In fact, the staff at Sam Rayburn Library discovered the following headline in a major newspaper when failing health forced Rayburn to step down: "Kennedy Foe to Replace Rayburn."
In today's era, when all-too-predictable, partisan bickering has taken a staggering toll from the national scene all the way down to the local level, perhaps the example Democrat Sam Rayburn and Republican Joe Martin gave their country deserves a long, hard look.
During the '40s and '50s, when the Democrats controlled the House, Rayburn would be named Speaker and occupy the traditional Speaker's office with a commanding view over what he had once called "the greatest lawmaking body in the world."
When the Republicans controlled the House, Martin would be named Speaker and Rayburn would occupy a somewhat less prestigious office relegated to the Minority Leader.
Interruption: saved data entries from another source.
(* ===== verification/NetWire.v ===== *)
(** What reaches the wire when a packet is sent and what a received frame
    changes: the frames of [ether_output] and [udp_output], and the handling of
    a datagram by [e1000_rx]. *)
From Stdlib Require Import ZArith Lia.
From stdpp Require Import base numbers list gmap strings.
From S2P Require Import Prelude HeapIface Kheap Mbuf Net NetIn NetSpec.

Lemma splice_app {A} (a bs r : list A) o :
  o = length a -> splice o bs (a ++ r) = a ++ bs ++ drop (length bs) r.
Proof.
  intros ->. unfold splice. rewrite take_app_length, drop_app_ge by lia. do 2 f_equal. f_equal. lia.
Qed.

Lemma chain_len_bytes (ms : list (mbuf ifnet)) :
  Forall m_wf ms -> chain_len ms = Z.of_nat (length (chain_bytes ms)).
Proof.
  induction 1 as [|m ms Hm _ IH]; [done|]. unfold chain_bytes in *.
  cbn [chain_len foldr fmap list_fmap concat]. fold (chain_len ms).
  rewrite length_app, length_m_all by done. destruct Hm. lia.
Qed.

Definition eth_hdr (dst src : list Z) (type : Z) : list Z :=
  dst ++ src ++ [type / 256; type mod 256].

Section sending.
Context {H : Type} `{KernelHeap H, !AlignedHeap H}.
Variables (stale : Z -> Z) (nic_done : list Z -> bool).

Lemma m_get_fresh type h m h' :
  m_get (IF := ifnet) stale type h = (Some m, h') ->
  m_len m = 0 /\ m_data m = 0%nat /\ length (m_buf m) = Z.to_nat MLEN.
Proof.
  unfold m_get. destruct (kmalloc MSIZE h) as [[p|] h1]; intros E; simplify_eq.
  cbn [m_len m_data m_buf]. unfold m_dat. rewrite length_fmap, length_seq. done.
Qed.

Lemma m_getcl_fresh type h m h' :
  m_getcl (IF := ifnet) stale type h = (Some m, h') ->
  m_len m = 0 /\ m_data m = 0%nat /\ m_buf m = replicate 2048 0.
Proof.
  unfold m_getcl. destruct (m_get stale type h) as [[m0|] h1] eqn:E0; [|done].
  apply m_get_fresh in E0 as (? & ? & ?).
  destruct (kmalloc_al MCLBYTES 16 h1) as [[c|] h2]; intros E; by simplify_eq.
Qed.

(** What reaches the wire when the header mbuf can be allocated. *)
Lemma ether_output_em0 ifp p dst type mh h (n : net H) :
  if_drv ifp = em0 -> Forall m_wf (p.1 :: p.2) ->
  14 + Z.of_nat (length (chain_bytes (p.1 :: p.2))) <= 2048 ->
  length dst = 6%nat -> length (if_hwaddr ifp) = 6%nat -> 0 <= type < 65536 ->
  m_get (IF := ifnet) stale MT_HEADER (nheap n) = (Some mh, h) ->
  exists h', (ether_output stale nic_done ifp p dst type n).2 =
    set_nheap h' (send_frame
      (eth_hdr dst (if_hwaddr ifp) type ++ chain_bytes (p.1 :: p.2)) n).
Proof.
  intros Hd Hwf Hlen Hdst Hsrc Ht Hg. unfold ether_output. rewrite Hg. cbv zeta.
  destruct (m_get_fresh _ _ _ _ Hg) as (_ & _ & Hb).
  set (m := m_st 2 12 _ _).
  assert (Hm : m_wf m /\ m_all m = eth_hdr dst (if_hwaddr ifp) type).
  { change (Z.to_nat MLEN) with 184%nat in Hb.
    assert (E : m_buf m = eth_hdr dst (if_hwaddr ifp) type ++ drop 14 (m_buf mh)).
    { unfold m, m_st, m_put, st, set_m_buf, set_window.
      cbn [m_addr m_len m_type m_flags m_data rcvif pkt_len ext_buf m_buf Nat.add].
      pose proof (splice_app [] dst (m_buf mh) 0 eq_refl) as E0. cbn [app] in E0.
      rewrite E0, (splice_app dst) by done.
      rewrite (app_assoc dst), splice_app by (rewrite length_app; lia).
      rewrite le_bytes_htons by done. unfold eth_hdr. rewrite <- !app_assoc.
      cbn [app length]. rewrite !drop_drop, Hdst, Hsrc. done. }
    assert (length (eth_hdr dst (if_hwaddr ifp) type) = 14%nat)
      by (unfold eth_hdr; rewrite !length_app; cbn [length]; lia).
    split.
    - split; [done|]. rewrite E, length_app, length_drop. change (m_data m) with 0%nat.
      change (Z.to_nat (m_len m)) with 14%nat. lia.
    - unfold m_all, m_bytes. rewrite E. change (m_data m + 0)%nat with 0%nat.
      change (Z.to_nat (m_len m)) with 14%nat. unfold slice. rewrite drop_0.
      by rewrite take_app_length'. }
  destruct Hm as [Hmwf Hall]. clearbody m.
  unfold if_output. rewrite Hd. unfold e1000_output. cbn [fst snd].
  assert (Hw : Forall m_wf (m :: p.1 :: p.2)) by by constructor.
  pose proof (chain_len_bytes _ Hw) as Hc.
  assert (HB : chain_bytes (m :: p.1 :: p.2) =
               eth_hdr dst (if_hwaddr ifp) type ++ chain_bytes (p.1 :: p.2))
    by (unfold chain_bytes; cbn [fmap list_fmap concat]; by rewrite Hall).
  rewrite HB in Hc. assert (Hl14 : length (eth_hdr dst (if_hwaddr ifp) type) = 14%nat)
      by (unfold eth_hdr; rewrite !length_app; cbn [length]; lia).
  rewrite length_app, Hl14 in Hc. rewrite (proj2 (Z.ltb_ge 2048 _)) by lia.
  rewrite m_copydata_spec by (done || lia). cbn [fst snd].
  rewrite HB, Hc, Nat2Z.id. change (Z.to_nat 0) with 0%nat. rewrite drop_0.
  rewrite take_ge by (rewrite length_app; lia).
  destruct (nic_done _); eexists; reflexivity.
Qed.

(** *** Receiving a datagram *)

Definition udp_frame (dst src : list Z) (id sip dip sport dport : Z) (data : list Z) : list Z :=
  let len := Z.of_nat (length data) in
  eth_hdr dst src ETHERTYPE_IP ++
  (ip_hdr_full (28 + len) id 64 IPPROTO_UDP sip dip ++ udp_hdr sport dport (8 + len)) ++ data.

(** The slot a datagram is stored in. *)
Definition udp_store (n : net H) (s : udp_slot) : net H :=
  set_udp (<[udp_next_rx n := s]> (udp_rx n)) ((udp_next_rx n + 1) mod UDP_RX_SLOTS) n.

Lemma e1000_rx_udp ifp dst src id sip dip sport dport data mb h (n : net H) :
  length dst = 6%nat -> length src = 6%nat -> (length data <= 1472)%nat ->
  0 <= sip < 2 ^ 32 -> 0 <= sport < 65536 -> 0 <= dport < 65536 ->
  m_getcl (IF := ifnet) stale MT_DATA (nheap n) = (Some mb, h) ->
  exists h', e1000_rx stale nic_done ifp (udp_frame dst src id sip dip sport dport data) n =
    Some (set_nheap h' (udp_store n (UdpSlot dport sip sport data true))).
Proof.
  intros Hd Hs Hl Hsip Hsp Hdp Hg. unfold e1000_rx. rewrite Hg. cbv zeta.
  destruct (m_getcl_fresh _ _ _ _ Hg) as (_ & Hd0 & Hb).
  set (len := Z.of_nat (length data)).
  set (ck := le_bytes 2 (ip_checksum (ip_hdr (28 + len) id 64 17 sip dip [0; 0]))).
  assert (Hf : udp_frame dst src id sip dip sport dport data =
    (dst ++ src) ++ ([8; 0] ++ ip_hdr (28 + len) id 64 17 sip dip ck ++
                     udp_hdr sport dport (8 + len)) ++ data).
  { unfold udp_frame, eth_hdr. rewrite <- !app_assoc. done. }
  assert (Hln : length (udp_frame dst src id sip dip sport dport data) = (42 + length data)%nat).
  { rewrite Hf, !length_app. unfold ck. cbn [length ip_hdr udp_hdr app le_bytes]. lia. }
  assert (Hlen : Z.of_nat (length (udp_frame dst src id sip dip sport dport data)) = 42 + len)
    by (unfold len; lia).
  rewrite Hlen. rewrite (proj2 (Z.ltb_ge MCLBYTES _)) by (unfold MCLBYTES; lia).

  set (m1 := Mbuf _ _ _ _ _ _ _ _ _).
  assert (Hb1 : m_buf m1 = (dst ++ src) ++ ([8; 0] ++ ip_hdr (28 + len) id 64 17 sip dip ck ++
                     udp_hdr sport dport (8 + len)) ++ (data ++ replicate (2006 - length data) 0)).
  { unfold m1. cbn [m_buf]. unfold m_put, set_m_buf. cbn [m_buf]. rewrite Hd0, Hb. cbn [Nat.add].
    pose proof (splice_app [] (udp_frame dst src id sip dip sport dport data)
                  (replicate 2048 0) 0 eq_refl) as E0. cbn [app] in E0. rewrite E0, Hln, Hf.
    rewrite drop_replicate, <- !app_assoc. done. }
  rewrite (mk_win_id m1 _ _ _ Hb1). change (m_len m1) with (42 + len).
  assert (Hd1 : m_data m1 = 0%nat) by done. rewrite Hd1. clear Hb1 Hd1. clearbody m1.
  assert (Hlb : 0 <= len <= 1472) by lia.
  unfold ck, ip_hdr, udp_hdr. set (c := ip_checksum _). cbn [app le_bytes].
  unfold ether_input. cbn [fst snd]. rewrite m_len_win.
  rewrite (proj2 (Z.ltb_ge (42 + len) _)) by (unfold ETHER_HDR_LEN; lia).
  rewrite (m_ld_at _ _ _ _ _ _ 0) by (rewrite ?length_app; cbn; lia).
  cbn [slice take drop]. change (ntohs (le_val [8; 0]) =? ETHERTYPE_IP) with true.
  rewrite m_pull_at. change (0 + Z.to_nat ETHER_HDR_LEN)%nat with 14%nat.
  change ETHER_HDR_LEN with 14.
  unfold ip_input. cbn [fst snd]. rewrite m_len_win, (wrap_small 64) by lia.
  rewrite (proj2 (Z.ltb_ge (42 + len - 14) _)) by (unfold IP_SIZE; lia).
  unfold ip_v, ip_hl. rewrite !(m_ld_at _ _ _ _ _ _ 2 1 0) by (rewrite ?length_app; cbn; lia).
  rewrite !(m_ld_at _ _ _ _ _ _ 11 1 9) by (rewrite ?length_app; cbn; lia).
  cbn [slice take drop]. change (negb (Z.shiftr (le_val [69]) 4 =? 4)) with false.
  change (Z.shiftl (Z.land (le_val [69]) 15) 2) with 20. change (20 <? IP_SIZE) with false.
  change (le_val [17] =? IPPROTO_TCP) with false. change (le_val [17] =? IPPROTO_ICMP) with false.
  change (le_val [17] =? IPPROTO_UDP) with true. cbv iota.
  rewrite m_pull_at. change (14 + Z.to_nat 20)%nat with 34%nat.
  unfold udp_input. cbn [fst snd]. cbv zeta.
  rewrite (m_ld_at _ _ _ _ _ _ 24 2 2) by (rewrite ?length_app; cbn; lia).
  rewrite (m_ld_at _ _ _ _ _ _ 22 2 0) by (rewrite ?length_app; cbn; lia).
  rewrite (m_ld_at _ _ _ _ _ _ 26 2 4) by (rewrite ?length_app; cbn; lia).
  rewrite m_push_at. change (34 - Z.to_nat 20)%nat with 14%nat.
  rewrite (m_ld_at _ _ _ _ _ _ 14) by (rewrite ?length_app; cbn; lia).
  cbn [slice take drop]. rewrite !ntohs_be by lia.
  rewrite (proj2 (Z.ltb_ge (8 + len) _)) by (unfold UDP_SIZE; lia).
  replace (8 + len - UDP_SIZE) with len by (unfold UDP_SIZE; lia).
  rewrite (proj2 (Z.ltb_lt len 1500)) by lia.
  assert (Hin : forall l w, length w = 30%nat ->
    in_buf UDP_SIZE len (mk_win m1 34 l (dst ++ src) w (data ++ replicate (2006 - length data) 0))
      = true).
  { intros l w Hw. unfold in_buf, mk_win, mk_at, set_m_buf, set_window, UDP_SIZE.
    cbn [m_data m_buf]. rewrite !length_app, length_replicate, Hw.
    apply andb_true_iff. unfold len. split; apply Z.leb_le; lia. }
  rewrite Hin by done. cbn [negb].
  rewrite (m_bytes_post) by (rewrite ?length_app; cbn; lia).
  replace (Z.to_nat len) with (length data) by (unfold len; lia). rewrite take_app_length.
  change [sip mod 256; (sip / 256) mod 256; ((sip / 256) / 256) mod 256;
          (((sip / 256) / 256) / 256) mod 256] with (le_bytes 4 sip).
  rewrite le_val_bytes_small by lia.
  eexists. reflexivity.
Qed.

(** *** Sending a datagram to a host whose address is resolved *)

(** [ifp] is the interface in use and [mac] the hardware address the cache
    has for the next hop towards [dst]. *)
Record routed (n : net H) (ifp : ifnet) (dst : Z) (mac : list Z) : Prop := {
  r_if : if_find_primary n = Some ifp;
  r_drv : if_drv ifp = em0;
  r_hw : length (if_hwaddr ifp) = 6%nat;
  r_ip : 0 <= if_ip ifp < 2 ^ 32;
  r_dst : 0 <= dst < 2 ^ 32;
  r_ids : 0 <= ip_id_counter n < 65536 /\ 0 <= udp_ip_id n < 65536;
  r_bcast : next_hop ifp dst <> htonl INADDR_BROADCAST;
  r_subnet : if_netmask ifp = 0 \/ next_hop ifp dst <> subnet_bcast ifp;
  r_idle : Forall (fun w => wait_dst w <> next_hop ifp dst) (arp_pending n);
  r_mac : arp_mac <$> arp_hit (next_hop ifp dst) (arp_cache n) = Some mac;
  r_mac6 : length mac = 6%nat;
}.

Lemma existsb_idle ip (ws : list arp_wait) :
  Forall (fun w => wait_dst w <> ip) ws -> existsb (fun w => wait_dst w =? ip) ws = false.
Proof.
  induction 1 as [|w ws Hw _ IH]; [done|]. cbn [existsb].
  by rewrite (proj2 (Z.eqb_neq _ _) Hw), IH.
Qed.

Lemma arp_resolve_hit ifp p dst mac (n : net H) :
  dst <> htonl INADDR_BROADCAST -> if_netmask ifp = 0 \/ dst <> subnet_bcast ifp ->
  Forall (fun w => wait_dst w <> dst) (arp_pending n) ->
  arp_mac <$> arp_hit dst (arp_cache n) = Some mac ->
  arp_resolve stale nic_done ifp p dst n =
    (0, (ether_output stale nic_done ifp p mac ETHERTYPE_IP n).2).
Proof.
  intros Hb Hs Hw Hh. unfold arp_resolve. rewrite (proj2 (Z.eqb_neq _ _) Hb).
  rewrite existsb_idle by done.
  destruct (arp_hit dst (arp_cache n)) as [e|]; [|done]. cbn in Hh. simplify_eq.
  destruct Hs as [Hs|Hs]; [by rewrite Hs|].
  by rewrite (proj2 (Z.eqb_neq _ _) Hs), andb_false_r.
Qed.

Lemma udp_output_sent n ifp dst mac dport sport data m h1 mh h2 :
  routed n ifp dst mac -> (length data <= 1472)%nat ->
  0 <= sport < 65536 -> 0 <= dport < 65536 ->
  m_getcl (IF := ifnet) stale MT_DATA (nheap n) = (Some m, h1) ->
  m_get (IF := ifnet) stale MT_HEADER h1 = (Some mh, h2) ->
  exists h', udp_output stale nic_done dst dport sport data n =
    (0, set_nheap h' (send_frame
          (udp_frame mac (if_hwaddr ifp) (ip_id_counter n) (if_ip ifp) dst sport dport data)
          (set_ids (u16 (ip_id_counter n + 1)) (u16 (udp_ip_id n + 1)) (tcp_ip_id n) n))).
Proof.
  intros [Hif Hdrv Hhw Hip Hdst [Hid Hud] Hb Hs Hw Hm Hm6] Hl Hsp Hdp Hg Hh.
  destruct (m_getcl_fresh _ _ _ _ Hg) as (Hl0 & _ & Hbuf).
  unfold udp_output. rewrite Hif, Hg. cbv zeta.
  rewrite (proj2 (Z.ltb_ge 1472 _)) by lia.
  rewrite (udp_fill_at m) by done. unfold ip_output. cbn [fst snd].
  cbn [ip_id_counter udp_ip_id tcp_ip_id set_ids set_nheap].
  rewrite ip_header_out_at by (rewrite ?length_replicate; lia || done).
  set (len := Z.of_nat (length data)).
  assert (Hld : forall l post, m_ld 4 16 (mk_win m 228 l (replicate 228 0)
      (ip_hdr_full (28 + len) (ip_id_counter n) 64 17 (if_ip ifp) dst ++
       udp_hdr sport dport (8 + len)) post) = dst).
  { intros l post. rewrite (m_ld_at _ _ _ _ _ _ 16) by (rewrite ?length_replicate; cbn; lia).
    change (slice 16 4 _) with (le_bytes 4 dst). apply le_val_bytes_small. lia. }
  rewrite Hld, (arp_resolve_hit ifp _ _ mac) by done.
  set (p := (mk_win _ _ _ _ _ _, [])).
  assert (Hall : m_wf p.1 /\ m_all p.1 =
    ip_hdr_full (28 + len) (ip_id_counter n) 64 17 (if_ip ifp) dst ++
    udp_hdr sport dport (8 + len) ++ data).
  { cbn [p fst]. unfold p.  unfold mk_win, mk_at, set_m_buf, set_window, m_wf, m_all, m_bytes.
    cbn [fst m_len m_data m_buf]. set (w := ip_hdr_full _ _ _ _ _ _ ++ _).
    assert (Hw28 : length w = 28%nat) by done.
    split.
    - split; [lia|]. rewrite !length_app, !length_replicate, Hw28. lia.
    - unfold slice. rewrite Nat.add_0_r, drop_app_length' by (by rewrite length_replicate).
      rewrite app_assoc. replace (Z.to_nat (28 + len)) with (length (w ++ data))
        by (rewrite length_app, Hw28; unfold len; lia).
      rewrite app_assoc, take_app_length. unfold w. by rewrite <- app_assoc. }
  destruct Hall as [Hwf Hall].
  assert (Hcb : chain_bytes (p.1 :: p.2) = ip_hdr_full (28 + len) (ip_id_counter n) 64 17 (if_ip ifp) dst ++
    udp_hdr sport dport (8 + len) ++ data).
  { unfold chain_bytes. change (p.2) with (@nil (mbuf ifnet)).
    cbn [fmap list_fmap concat]. by rewrite Hall, app_nil_r. }
  match goal with |- context [ether_output _ _ _ _ _ _ ?N] =>
    destruct (ether_output_em0 ifp p mac ETHERTYPE_IP mh h2 N) as [h' Eh];
      [done|by constructor| |done|done|unfold ETHERTYPE_IP; lia|done|] end.
  { rewrite Hcb, !length_app. change (length (ip_hdr_full _ _ _ _ _ _)) with 20%nat.
    change (length (udp_hdr _ _ _)) with 8%nat. lia. }
  exists h'. rewrite Eh, Hcb. unfold udp_frame. rewrite <- app_assoc. done.
Qed.
End sending.

(** ** The kernel heap as the aligned allocator *)

#[export] Instance kheap_AlignedHeap (heap me who : Z) : AlignedHeap kheap := {|
  kmalloc_al sz al h :=
    match kmalloc_aligned heap me who sz al h with Some r => r | None => (None, h) end;
  kfree_al p h := match kfree_aligned heap me who p h with Some h' => h' | None => h end;
|}.

Lemma alloc_some {A B} (r : option A * B) :
  match r.1 with Some _ => true | None => false end = true -> exists a b, r = (Some a, b).
Proof. destruct r as [[a|] b]; [eauto|done]. Qed.

Lemma ip_hdr_valid len id src dst ttl proto :
  0 <= len < 65536 -> 0 <= id < 65536 -> 0 <= ttl < 256 -> 0 <= proto < 256 ->
  ip_checksum (ip_hdr_full len id ttl proto src dst) = 0.
Proof.
  intros. unfold ip_hdr_full, ip_hdr. apply checksum_fill.
  - repeat (constructor; [unfold is_byte; zify_div|]). constructor.
  - apply Forall_app. split; apply Forall_le_bytes.
  - by exists 5%nat.
  - rewrite length_app, !length_le_bytes. cbn. lia.
Qed.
After the men had swapped offices a couple of times, Democrats came back into power in 1955.
According to the late H.G. Dulaney, Speaker Rayburn walked over to his friend and said, "Joe, we've changed offices enough."
Speaker Rayburn spent the next four years working out of what should have been the Minority Leader's office as a sign of respect for his friend from the other side of the aisle.
"They did what was best for the country," Dulaney remarked, "not the party."
It would seem only fitting to end this article with the words of someone else who knew Sam Rayburn -- and H.G. Dulaney -- very well.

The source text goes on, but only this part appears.